The Denver Post has posted an Associated Press article informing that “[e]nvironmental activists are building a replica of Noah’s Ark on Mount Ararat—where the biblical vessel is said to have landed after the great flood—in an appeal for action on global warming, Greenpeace said Wednesday.”

In this picture provided by Greenpeace, wooden planks are carried by horses in the Dogubayazit valley to built a replica of Noah’s Ark near mount Ararat in Agri, eastern Turkey, Sunday, May 13, 2007. Greenpeace activists are building a replica of Noah’s Ark on Mount Ararat, the mountain where the original Biblical Ark is said to have landed after the great flood, in an appeal to world leaders to take action against global warming. Turkish and German volunteer carpenters were building the wooden ship on the mountain in eastern Turkey, that sits on the border with Iran. (AP Photo/Manuel Citak, Greenpeace, HO )

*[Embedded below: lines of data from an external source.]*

(** * CalendarDate: the day-count encoding of Gregorian calendar dates

    A shallow embedding of [src/CalendarDate.ts] (and of the older variant
    [src/unnamed/part_000] where the two differ), followed by the
    properties of the encoding, of the calendar arithmetic and of the ISO
    8601 parser and printer.

    Numbers.  The program computes on JavaScript numbers.  Every number it
    meets on the paths studied here is either [NaN] or an integer far below
    2^53, on which the double operations [+], [-], [*] and [%] are exact.
    A division is always followed at once by [| 0], so the pair is modelled
    as one operation: truncation of the exact quotient followed by the
    32-bit wrap-around of [ToInt32] (the rounded double quotient of two
    integers below 2^53 has the same integer part as the exact one).
    A theorem about a number that the caller chooses states a bound on its
    size, unless the success of a call bounds it already; past 2^53 the
    sums of doubles round and [nadd] no longer describes them.

    Strings.  A JavaScript string is the list of its UTF-16 code units. *)

From Stdlib Require Import ZArith NArith List Bool Lia String Ascii.
Import ListNotations.
Open Scope Z_scope.

(** ** JavaScript numbers *)

Inductive num : Type :=
| NaN
| Int (z : Z).

Definition ToInt32 (z : Z) : Z :=
  let m := z mod 2 ^ 32 in
  if 2 ^ 31 <=? m then m - 2 ^ 32 else m.

Definition nadd (a b : num) : num :=
  match a, b with
  | Int x, Int y => Int (x + y)
  | _, _ => NaN
  end.

Definition nsub (a b : num) : num :=
  match a, b with
  | Int x, Int y => Int (x - y)
  | _, _ => NaN
  end.

Definition nmul (a b : num) : num :=
  match a, b with
  | Int x, Int y => Int (x * y)
  | _, _ => NaN
  end.

(** [a % k] for a non-zero constant [k]: the remainder has the sign of [a]. *)
Definition nrem (a : num) (k : Z) : num :=
  match a with
  | Int x => Int (Z.rem x k)
  | NaN => NaN
  end.

(** [a / k | 0] for a positive constant [k]. *)
Definition quot_or0 (a : num) (k : Z) : num :=
  match a with
  | Int x => Int (ToInt32 (Z.quot x k))
  | NaN => Int 0
  end.

(** [a / 365.25 | 0]; 365.25 is 1461/4, exactly a double. *)
Definition quot365_25_or0 (a : num) : num :=
  match a with
  | Int x => Int (ToInt32 (Z.quot (4 * x) 1461))
  | NaN => Int 0
  end.

(** [a & b] and [a >> k]: both operands go through [ToInt32], NaN as 0. *)
Definition int32_of (a : num) : Z :=
  match a with
  | Int x => ToInt32 x
  | NaN => 0
  end.

Definition band (a b : num) : num := Int (Z.land (int32_of a) (int32_of b)).

Definition sar (a : num) (k : Z) : num := Int (Z.shiftr (int32_of a) k).

(** Comparisons: each is false as soon as one side is NaN. *)
Definition nlt (a b : num) : bool :=
  match a, b with
  | Int x, Int y => x <? y
  | _, _ => false
  end.

Definition nle (a b : num) : bool :=
  match a, b with
  | Int x, Int y => x <=? y
  | _, _ => false
  end.

Definition ngt (a b : num) : bool := nlt b a.

(** [a === b] *)
Definition neqb (a b : num) : bool :=
  match a, b with
  | Int x, Int y => x =? y
  | _, _ => false
  end.

Definition isNaN (a : num) : bool :=
  match a with
  | NaN => true
  | Int _ => false
  end.

(** [Math.max(a, b)] *)
Definition Math_max (a b : num) : num :=
  match a, b with
  | Int x, Int y => Int (Z.max x y)
  | _, _ => NaN
  end.

(** ** JavaScript strings *)

Definition jsstring : Type := list N.

(** A string literal of the source, as code units. *)
Definition js (s : string) : jsstring :=
  List.map N_of_ascii (list_ascii_of_string s).

(** [s.substring(start, stop)] for [0 <= start <= stop]. *)
Definition substring (s : jsstring) (start stop : nat) : jsstring :=
  firstn (stop - start) (skipn start s).

(** [s.charAt(i) === c] for a one-character literal [c]. *)
Definition charAt_is (s : jsstring) (i : nat) (c : N) : bool :=
  match nth_error s i with
  | Some x => N.eqb x c
  | None => false
  end.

The joint Turkish-German project is something to welcome especially the universal message that the involved volunteers are trying to spread.Yet in promoting environmentalism, Greenpeace, I believe, is also unintentionally violating Armenian cultural rights while not inviting Armenians to be part of a project that involves their sacredMount Ararat. Ironically enough, the Mount is not even called Ararat Turkey (it is called “Agri”).

Turkish and German volunteer carpenters are making the wooden ship on the mountain in eastern Turkey, bordering Iran. The ark will be revealed in a ceremony on May 31, a day after Greenpeace activists climb the mountain and call on world leaders to take action to tackle climate change, Greenpeace said.”Climate change is real, it’s happening now and unless world leaders take urgent, decisive and far-reaching action, the next decades will see human misery on a scale not experienced in modern times,” said Greenpeace activist Hilal Atici. “Those leaders have a mandate from the people … to massively cut greenhouse gas emissions and to do it now.”